*EXERCISE INSTRUCTIONS*
Please reproduce all of the lines below, word for word and in full.

:: DATA RECORDS

Definition buildBackingBuy (p : BuyParams) : App BuildResult :=
  let w := bp_wallet p in
  let tokenId := bp_tokenId p in
  pureA assertMutating;;
  pureA requireHealthy;;
  pureA (assertCanaryAllowed tokenId (wp_walletScript w));;
  wallet ← pureA (resolveWalletIdentity (wallet_of w));
  backing ← loadBackingA tokenId;
  pureA (throw_if (stale_quote backing (bp_quoteBinding p)) (AppError "QUOTE_STALE" "backing state changed since quote"));;
  let ticker := discoveryTicker tokenId in
  '(quotedGrossSats, quotedBuyFeeSats) ← pureA (buy_amounts (lb_state backing) (bp_amountAtoms p));
  creator ← pureA (creatorScriptOf d tokenId);
  quotedCreatorFeeSats ← pureA (creatorFeeSats quotedGrossSats (creatorFeeBps COVE_FEE_CONFIG));
  funding ← resolveFundingAndFeeA
    (funding_params BACKING_BUY wallet w (quotedGrossSats + quotedBuyFeeSats + quotedCreatorFeeSats + TOKEN_CARRIER_SATS)
       None None (Some (bool_decide (is_Some ticker))));
  result ← pureA (buildMintPsbtV3 {|
    mp_network := btcNetwork (ac_network config); mp_tokenId := fromHex tokenId; mp_prevState := lb_state backing;
    mp_prevBacking := lb_input backing; mp_mintAmountAtoms := bp_amountAtoms p; mp_guardianXOnly := ac_guardianXOnly config;
    mp_recoveryKeyXOnly := ac_recoveryKeyXOnly config; mp_recoveryProfile := ac_recoveryProfile config;
    mp_buyerInputs := fc_inputs funding; mp_buyerCarrierScript := rr_scriptBuffer (rw_ordinals wallet);
    mp_buyerChangeScript := rr_scriptBuffer (rw_payments wallet); mp_feeScript := ac_feeScript config;
    mp_creatorScript := creator; mp_creatorFeeBps := None; mp_minerFeeSats := rf_minerFeeSats (fc_price funding);
    mp_buyFeeBps := Some (ac_buyFeeBps config); mp_buyFeeFlatSats := Some (ac_buyFeeFlatSats config);
    mp_discoveryEnvelope := truthy ticker |});
  let view := overlayPendingBacking (loadView tokenId []) tokenId backing in
  pureA (checked (validateMintTransitionV3 execFile bin
    (validate_params (sign_request (mb_psbt result) view buy_fees ticker) (ac_guardianXOnly config))));;
  session ← createSession BACKING_BUY tokenId w (Some backing) (mb_psbt result) (qb_expiresAtHeight (bp_quoteBinding p));
  mret {| br_sessionId := sx_id session; br_psbtBase64 := psbt_toBase64 (mb_psbt result);
          br_intent := intent BACKING_BUY tokenId (Some (bp_amountAtoms p)) (Some (mb_grossSats result)) (Some (mb_buyFeeSats result))
            (Some (mb_creatorFeeSats result)) (Some (toHex creator)) (mb_minerFeeSats result) None wallet
            (Some (lb_stateHash backing)) (mb_psbt result) |}.
(** The steps of the two submits that move a vault, from the signed PSBT on. *)
Lemma vault_submit_runs op id b64 s s' r session (req : Psbt → CoveCanonicalView → TransitionSignRequest)
    (validate : string → CoveCanonicalView → result FinalValidationResult) :
  vault_op op = true →
  (∀ psbt view, tr_psbt (req psbt view) = psbt ∧ tr_view (req psbt view) = view) →
  (∀ raw view v, validate raw view = Ok (FinalOk v) → final_valid op view v ∧ vt_rawTxHex v = raw) →
  ac_enabled config = true → requireTxSession id (as_sessions s) = Ok session → sx_operation session = TxOp op →
  sx_status session ≠ BROADCAST → sx_status session ≠ CONFIRMED →
  (psbt ← pureA (signed_psbt session b64 1);
   view ← submit_view bad_tx_message d env session (submit_outpoints op psbt);
   rawTxHex ← guardian_signed env (guardian_op op) (req psbt view);
   v ← pureA (accepted (validate rawTxHex view));
   send_and_record env (sx_id session) v) s = (s', r) →
  submit_runs op id b64 s s' r.
Proof.
  intros Hvault Hreq Hval Hen Hr Hop Hb Hc H.
  pure_step H psbt Hp; [|subst r; apply stops_now].
  apply bindA_run in H as [(view & s1 & Hview & H)|(e & Hview & ->)]; apply submit_view_run in Hview as [-> Hview]; [|apply stops_now].
  apply bindA_run in H as [(raw & s1 & Hg & H)|(e & Hg & ->)]; apply guardian_signed_run in Hg as [-> Hg];
    [|by apply stops_asking].
  destruct Hg as [[e [=]]|(raw' & signed & psbt' & psbt2 & [= <-] & Hsign & Hfin & Hext)].
  pure_step H v Hv; [|subst r; by apply stops_asking].
  symmetry in Hv. apply accepted_Ok, Hval in Hv as [Hv Eraw]. symmetry in Hp.
  right. right. exists session, [AskGuardian (guardian_op op) psbt], v. rewrite (proj1 (Hreq psbt view)) in H. split; [|exact H].
  unfold ready_to_send. split_and!; try done.
  exists psbt, view, psbt'. unfold countersigned, finalized_as. rewrite Hvault. split_and!; try done.
  - apply signed_psbt_Ok. unfold first_input. by rewrite Hvault.
  - intros _. by apply Hview.
  - destruct (Hreq psbt view). by exists (req psbt view), signed.
  - exists psbt2. by rewrite Eraw.
Qed.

::::

*RESPONSE AREA*
Definition buildBackingBuy (p : BuyParams) : App BuildResult :=
  let w := bp_wallet p in
  let tokenId := bp_tokenId p in
  pureA assertMutating;;
  pureA requireHealthy;;
  pureA (assertCanaryAllowed tokenId (wp_walletScript w));;
  wallet ← pureA (resolveWalletIdentity (wallet_of w));
  backing ← loadBackingA tokenId;
  pureA (throw_if (stale_quote backing (bp_quoteBinding p)) (AppError "QUOTE_STALE" "backing state changed since quote"));;
  let ticker := discoveryTicker tokenId in
  '(quotedGrossSats, quotedBuyFeeSats) ← pureA (buy_amounts (lb_state backing) (bp_amountAtoms p));
  creator ← pureA (creatorScriptOf d tokenId);
  quotedCreatorFeeSats ← pureA (creatorFeeSats quotedGrossSats (creatorFeeBps COVE_FEE_CONFIG));
  funding ← resolveFundingAndFeeA
    (funding_params BACKING_BUY wallet w (quotedGrossSats + quotedBuyFeeSats + quotedCreatorFeeSats + TOKEN_CARRIER_SATS)
       None None (Some (bool_decide (is_Some ticker))));
  result ← pureA (buildMintPsbtV3 {|
    mp_network := btcNetwork (ac_network config); mp_tokenId := fromHex tokenId; mp_prevState := lb_state backing;
    mp_prevBacking := lb_input backing; mp_mintAmountAtoms := bp_amountAtoms p; mp_guardianXOnly := ac_guardianXOnly config;
    mp_recoveryKeyXOnly := ac_recoveryKeyXOnly config; mp_recoveryProfile := ac_recoveryProfile config;
    mp_buyerInputs := fc_inputs funding; mp_buyerCarrierScript := rr_scriptBuffer (rw_ordinals wallet);
    mp_buyerChangeScript := rr_scriptBuffer (rw_payments wallet); mp_feeScript := ac_feeScript config;
    mp_creatorScript := creator; mp_creatorFeeBps := None; mp_minerFeeSats := rf_minerFeeSats (fc_price funding);
    mp_buyFeeBps := Some (ac_buyFeeBps config); mp_buyFeeFlatSats := Some (ac_buyFeeFlatSats config);
    mp_discoveryEnvelope := truthy ticker |});
  let view := overlayPendingBacking (loadView tokenId []) tokenId backing in
  pureA (checked (validateMintTransitionV3 execFile bin
    (validate_params (sign_request (mb_psbt result) view buy_fees ticker) (ac_guardianXOnly config))));;
  session ← createSession BACKING_BUY tokenId w (Some backing) (mb_psbt result) (qb_expiresAtHeight (bp_quoteBinding p));
  mret {| br_sessionId := sx_id session; br_psbtBase64 := psbt_toBase64 (mb_psbt result);
          br_intent := intent BACKING_BUY tokenId (Some (bp_amountAtoms p)) (Some (mb_grossSats result)) (Some (mb_buyFeeSats result))
            (Some (mb_creatorFeeSats result)) (Some (toHex creator)) (mb_minerFeeSats result) None wallet
            (Some (lb_stateHash backing)) (mb_psbt result) |}.
(** The steps of the two submits that move a vault, from the signed PSBT on. *)
Lemma vault_submit_runs op id b64 s s' r session (req : Psbt → CoveCanonicalView → TransitionSignRequest)
    (validate : string → CoveCanonicalView → result FinalValidationResult) :
  vault_op op = true →
  (∀ psbt view, tr_psbt (req psbt view) = psbt ∧ tr_view (req psbt view) = view) →
  (∀ raw view v, validate raw view = Ok (FinalOk v) → final_valid op view v ∧ vt_rawTxHex v = raw) →
  ac_enabled config = true → requireTxSession id (as_sessions s) = Ok session → sx_operation session = TxOp op →
  sx_status session ≠ BROADCAST → sx_status session ≠ CONFIRMED →
  (psbt ← pureA (signed_psbt session b64 1);
   view ← submit_view bad_tx_message d env session (submit_outpoints op psbt);
   rawTxHex ← guardian_signed env (guardian_op op) (req psbt view);
   v ← pureA (accepted (validate rawTxHex view));
   send_and_record env (sx_id session) v) s = (s', r) →
  submit_runs op id b64 s s' r.
Proof.
  intros Hvault Hreq Hval Hen Hr Hop Hb Hc H.
  pure_step H psbt Hp; [|subst r; apply stops_now].
  apply bindA_run in H as [(view & s1 & Hview & H)|(e & Hview & ->)]; apply submit_view_run in Hview as [-> Hview]; [|apply stops_now].
  apply bindA_run in H as [(raw & s1 & Hg & H)|(e & Hg & ->)]; apply guardian_signed_run in Hg as [-> Hg];
    [|by apply stops_asking].
  destruct Hg as [[e [=]]|(raw' & signed & psbt' & psbt2 & [= <-] & Hsign & Hfin & Hext)].
  pure_step H v Hv; [|subst r; by apply stops_asking].
  symmetry in Hv. apply accepted_Ok, Hval in Hv as [Hv Eraw]. symmetry in Hp.
  right. right. exists session, [AskGuardian (guardian_op op) psbt], v. rewrite (proj1 (Hreq psbt view)) in H. split; [|exact H].
  unfold ready_to_send. split_and!; try done.
  exists psbt, view, psbt'. unfold countersigned, finalized_as. rewrite Hvault. split_and!; try done.
  - apply signed_psbt_Ok. unfold first_input. by rewrite Hvault.
  - intros _. by apply Hview.
  - destruct (Hreq psbt view). by exists (req psbt view), signed.
  - exists psbt2. by rewrite Eraw.
Qed.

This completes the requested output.